Action item:
Your answer should be a single number: the count of lines in the listing that contain "KeyError".

Task inputs:
▼▼▼
(* ===== verification/Prelude.v ===== *)
(** * A verification library for ebertboxd's review scraper

    ** The program

    The repository is one Python file, [src/src/scrape.py]: a Scrapy
    spider [RogerEbertSpider] that walks the paginated review listing of
    Roger Ebert's contributor page and turns every review page into an
    item [{tmdbID, Title, Rating, Review, WatchedDate, Tags}].  Its parts:
    - the class body (lines 9-12): [name], [base_url], [start_urls];
    - [parse] (14-20): the start page's callback, asks for listing page 1;
    - [parse_json] (22-40): decodes the JSON envelope of a listing page,
      follows every [//h5/a/@href] of its HTML fragment with
      [parse_review] and, when [more] is true, asks for the next page;
    - [get_page_url] (42-43): the listing URL with its fixed filters;
    - [parse_review] (45-104): the TMDB id of the JustWatch widget
      (46-53), ['\r'] markers around [<i>] spans in the raw text (55-56),
      the CSS/XPath queries of the re-parsed page (58-73), the star rating
      (72-89), the article body (63-68), the date (91-92) and the item
      (94-104).
    Scrapy's engine drives the callbacks: it downloads the requests they
    yield (through its duplicate filter) and collects the items.

    ** The files

    - [Prelude] (this file): Python strings as Latin-1 [list ascii]
      ([pystr], literals [lit]), the exceptions the code can meet and the
      error monad [res] ([Ok]/[Err], stdpp's [≫=], [try_except],
      [deref]), dicts as association lists ([dict_get] raises
      [KeyError]), [l[-1]] and parsel's [.get()], the tactics [res_inv],
      [nat_cases], [z_cases], the rewrite database [pyres], and list
      lemmas the components share.
    - [PyStr]: [str.replace] (CPython's left-to-right non-overlapping
      scan), [strip]/[lstrip]/[rstrip] with CPython's Latin-1 [isspace],
      [join], [split], [str(int)], with their algebra (idempotence,
      commutation, replace-as-split-join).
    - [Url]: [urllib.parse] as CPython writes it, the [urljoin] behind
      [response.follow]: [urlsplit] (leading C0 and space stripped, tab
      and newline removed, scheme, netloc, fragment, query),
      [urlunsplit], and the merge of a relative path with the removal of
      dot segments ([resolve]).
    - [Html]: the document tree the parser builds ([node]) and every query
      the code makes, in document order.
    - [Rating] (lines 72-89): the [try]/[except] block literally
      ([rating_try], [star_rating]); the spec's outcome classification;
      exact behaviour and bounds.
    - [Text] (lines 63-68, 95): the per-block cleanup and the join
      ([clean_section], [article_copy]); a paragraph model; their
      equivalence and the divergences from the spec's examples.
    - [Date] (lines 60, 91-92): [strptime] as CPython's [_strptime]
      regular expression run by a backtracking list-of-successes matcher,
      with the unconverted-data and calendar checks, and [strftime];
      round trip, ISO output, error cases.
    - [Review] (lines 45-104): [tmdb_id], [inject_markers], [review_of]
      (lines 48-104 on the page as downloaded and the page parsed again
      after line 56) and [parse_review], with the HTML parser as a
      section variable; well-formedness of the item and the exact
      failure conditions.
    - [Markup] (line 56 against spec design note 9): the markup of a
      document tree as the rendering of its tokens (tags with escaped
      attributes, escaped text) and the structural edit that puts a
      separator around emphasis elements.
    - [HtmlParse]: the interface [HtmlParser] (a class) of what the
      extractor assumes of the HTML parser (the markup of a well-formed
      page is read back as the page, adjacent texts merged: [canon]), and
      a model parser that is an instance of it: a tokenizer written as a
      state machine over the characters ([lstate], [lex_step],
      [lex_from]) and a tree builder with a stack of open elements
      ([build]).  A fragment of elements is put in an [html] and a
      [body], as lxml does with the HTML of a listing envelope.  In
      front of it [parse] does what parsel's [create_root_node] does:
      it strips the text, deletes its NUL characters ([root_text]) and
      reads an empty text as [<html/>], an empty [html].
    - [Pipeline]: [parse_review] composed with any parser of the
      interface on the markup of a page; edits that change text nodes
      only ([text_edit]) and the queries they do not disturb; the whole
      pipeline evaluated on the text of a page.
    - [Json] (lines 23-25, 33): decoded JSON values ([int], [float] with
      its infinities and [nan], ...), subscripting and Python truth.
    - [JsonText] (line 23): [json.loads] after CPython's C scanner
      ([scan_value], [scan_string], [match_number], objects that keep a
      repeated key's place and last value), and [json.dumps] with its
      defaults, for the endpoint's side.
    - [Crawler] (lines 9-43): [start_urls], [parse], [parse_json] and
      [parse_review] as generators (yielded values and the exception that
      ends them), the bare name [get_page_url] resolved in the module's
      globals, and Scrapy's engine as a step relation [step] on a
      [state] (queue, duplicate filter, items, failure log, issued
      requests) with [reachable] states and an executable schedule [run].
      The JSON decoder, the HTML parser, URL joining and the downloader
      ([fetch]) are section variables.
    - [Engine]: scheduler policies as ways of taking a request out of
      the queue ([lifo_take], Scrapy's default [LifoMemoryQueue];
      [fifo_take], the order of [Crawler.run]) and the engine run with
      one request in flight ([run_with]).
    - [Listing]: [parse_json] composed with the envelope of spec section
      6 as [json.dumps] writes it and [json.loads] reads it, any parser
      of the interface on its fragment, and the [Url] model of
      [urljoin] against the listing URL.
    - [Contract]: the crawl contract of spec section 4.1 (the union of
      the pages' links in page and document order, without repetition:
      [contract_links]) and the proof, page by page, that the whole
      spider on a site of well-formed listing pages refines it under
      both scheduler policies; and the crawl, under Scrapy's default
      policy, of a site whose listing never ends.
    - [Demo]: a concrete site (two listing pages with a repeated link,
      and a variant with a failing download) on which the crawl theorems
      of [Crawler] are applied and crawls are evaluated with [run].

    ** The theorems

    - Text: the string surgery equals the rendering of the paragraph
      model; no paragraph keeps a line break or marker; on clean blocks
      the body is the stripped blocks joined by blank lines; an emphasis
      span inside a block becomes its own paragraph, and a run of [n]
      blocks that clean to nothing leaves [1 + n / 2] blank-line breaks,
      contrary to the spec's examples.
    - Rating: the computed rating is the value of the widget's outcome and
      it lies in [1/2 .. n] by halves (never 0);
      [None] conflates four outcomes.
    - Date: every valid date's dateline is turned into its ISO form; every
      output is a valid ISO date; untrimmed datelines raise [ValueError].
    - Review: an item is produced iff the widget is well formed and the
      titles and dateline exist and parse; every item is well formed; the
      TMDB id semantics and its [KeyError] cases; the whole extractor on a
      sample page.  Html: the listing query takes only the links that
      are children of an [h5], not the links nested deeper.
    - Markup: on the markup of a well-formed tree, the two [replace]
      passes of line 56 are exactly the structural separator insertion.
    - HtmlParse: the model parser reads the markup of well-formed trees
      back as the trees, adjacent texts merged (a print/parse round
      trip; parsel's strip and NUL deletion leave such markup alone,
      since it opens with [<], closes with [>] and its trees hold no
      NUL), so it is an instance of the interface, whose last law reads
      a blank text as an empty [html].
    - Pipeline (for every parser of the interface): on the markup of a
      page the TMDB id, rating
      and tag are those of the page as written; a movie title whose
      markup begins with [<i>] comes out empty.
    - Url and Listing (for any module globals): on a listing response
      whose fragment is the markup of well-formed elements, none or
      more, [parse_json] yields one review request per [h5] link in
      document order at the site's root followed by the link (for
      absolute paths) or under [/contributors/] (for relative paths,
      not at the site's root the spec names), then, when [more] is
      truthy, the next page if [get_page_url] is bound and [NameError]
      as the module is written.
    - Engine: every policy's runs are reachable states; under the LIFO
      policy the crawl asks for every listing page before any review
      (the order of lines 31 and 35).
    - Contract: on a site of [n] listing pages served as [json.dumps] of
      the envelope around well-formed cards with absolute-path links,
      the oldest-first crawl stops having issued the listing pages
      [1 .. n] and the review pages of the contract in its order, and
      output their parses in that order; under Scrapy's default LIFO
      queue the reviews and items come in the reverse order.  On a site
      whose every page has [more] true, the LIFO crawl has issued the
      listing pages [1 .. k] after [k + 1] steps, for every [k], and no
      review: no page ceiling, and the reviews starve.
    - JsonText and Listing: [json.loads] inverts [json.dumps] on values
      without repeated keys, so lines 23-27 read the endpoint's envelope
      back; the decoder's fuel never matters beyond the text's length;
      an envelope without [more] loses its page's links to [KeyError],
      a [more] that is the string [false] is truthy, and an empty or
      blank fragment yields no review request and reports nothing.
    - Crawler: the listing pages requested are [1 .. k] in increasing
      order, each asked for by its predecessor; the crawl terminates when
      some page has no next one; the items are exactly the parses of the
      issued review pages, and the failure log holds exactly the issued
      review pages that failed; the spider as written crawls nothing ([NameError]
      at lines 12 and 16).

    ** Bounds and fuel

    Characters are Latin-1 (the code only inspects ASCII letters, digits,
    white space, ['\xa0'], ['\n'] and ['\r']).  Dates are those
    [datetime] accepts: years 1 to 9999, days up to the month's length
    with Gregorian leap years; [%Y] matches exactly four digits.  The
    recursive functions are structural ([Text.collapse] is written with
    [Function] for its induction principle).  The JSON scanner
    [JsonText.scan_value] recurses on fuel and every call is on a
    strictly shorter text, so [loads] gives it one more than the text's
    length and [JsonText.loads_fuel] shows any larger fuel gives the same
    result.  [Crawler.run] takes fuel, and is only
    used to evaluate concrete crawls: the termination theorem is stated on
    the step relation itself (accessibility of the start state, by a
    lexicographic measure: twice the listing pages left before the last
    one plus the pending start and listing requests, then the queue's
    length).

    ** Not modelled

    The HTML parser (lxml) is a parameter, or any instance of the
    interface [HtmlParser]; its error recovery on markup that is not the
    rendering of a tree (implied end tags, void and raw-text elements,
    unquoted attributes, upper-case names) is outside the model parser,
    which refuses such text.  The network is a parameter.  The JSON
    decoder and URL joining are parameters of the crawler, instantiated
    with the [JsonText] and [Url] models in [Listing].  [JsonText]
    refuses a [\u] escape beyond U+00FF, which a Latin-1 string cannot
    hold, keeps a float as the exact rational of its literal, and does
    not write finite floats; [Url] leaves out the IPv6 checks of the
    host, the [;params] of [urlparse] and [w3lib]'s escaping.  Scrapy's
    request priorities, concurrency limits, retries, middlewares and the
    canonicalisation of URLs in request fingerprints are left out (the
    duplicate filter compares URLs); the [Accept] header is recorded as
    a flag.  The markup model writes a
    close tag for every element (HTML's void elements have none; this
    does not change what the two patterns match). *)

From stdpp Require Export base list strings sets.
From Stdlib Require Export Ascii ZArith Lia.
From Stdlib Require String.

(** Strings.  A Python [str] is a sequence of code points; the pages the
    spider reads only use the Latin-1 range in the places the code looks
    at, so a string is a list of 8-bit characters read as Latin-1.  Lists
    (rather than [String.string]) let the development use the list library
    of stdpp directly. *)
Abbreviation pystr := (list ascii).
▲▲▲
Task response:
3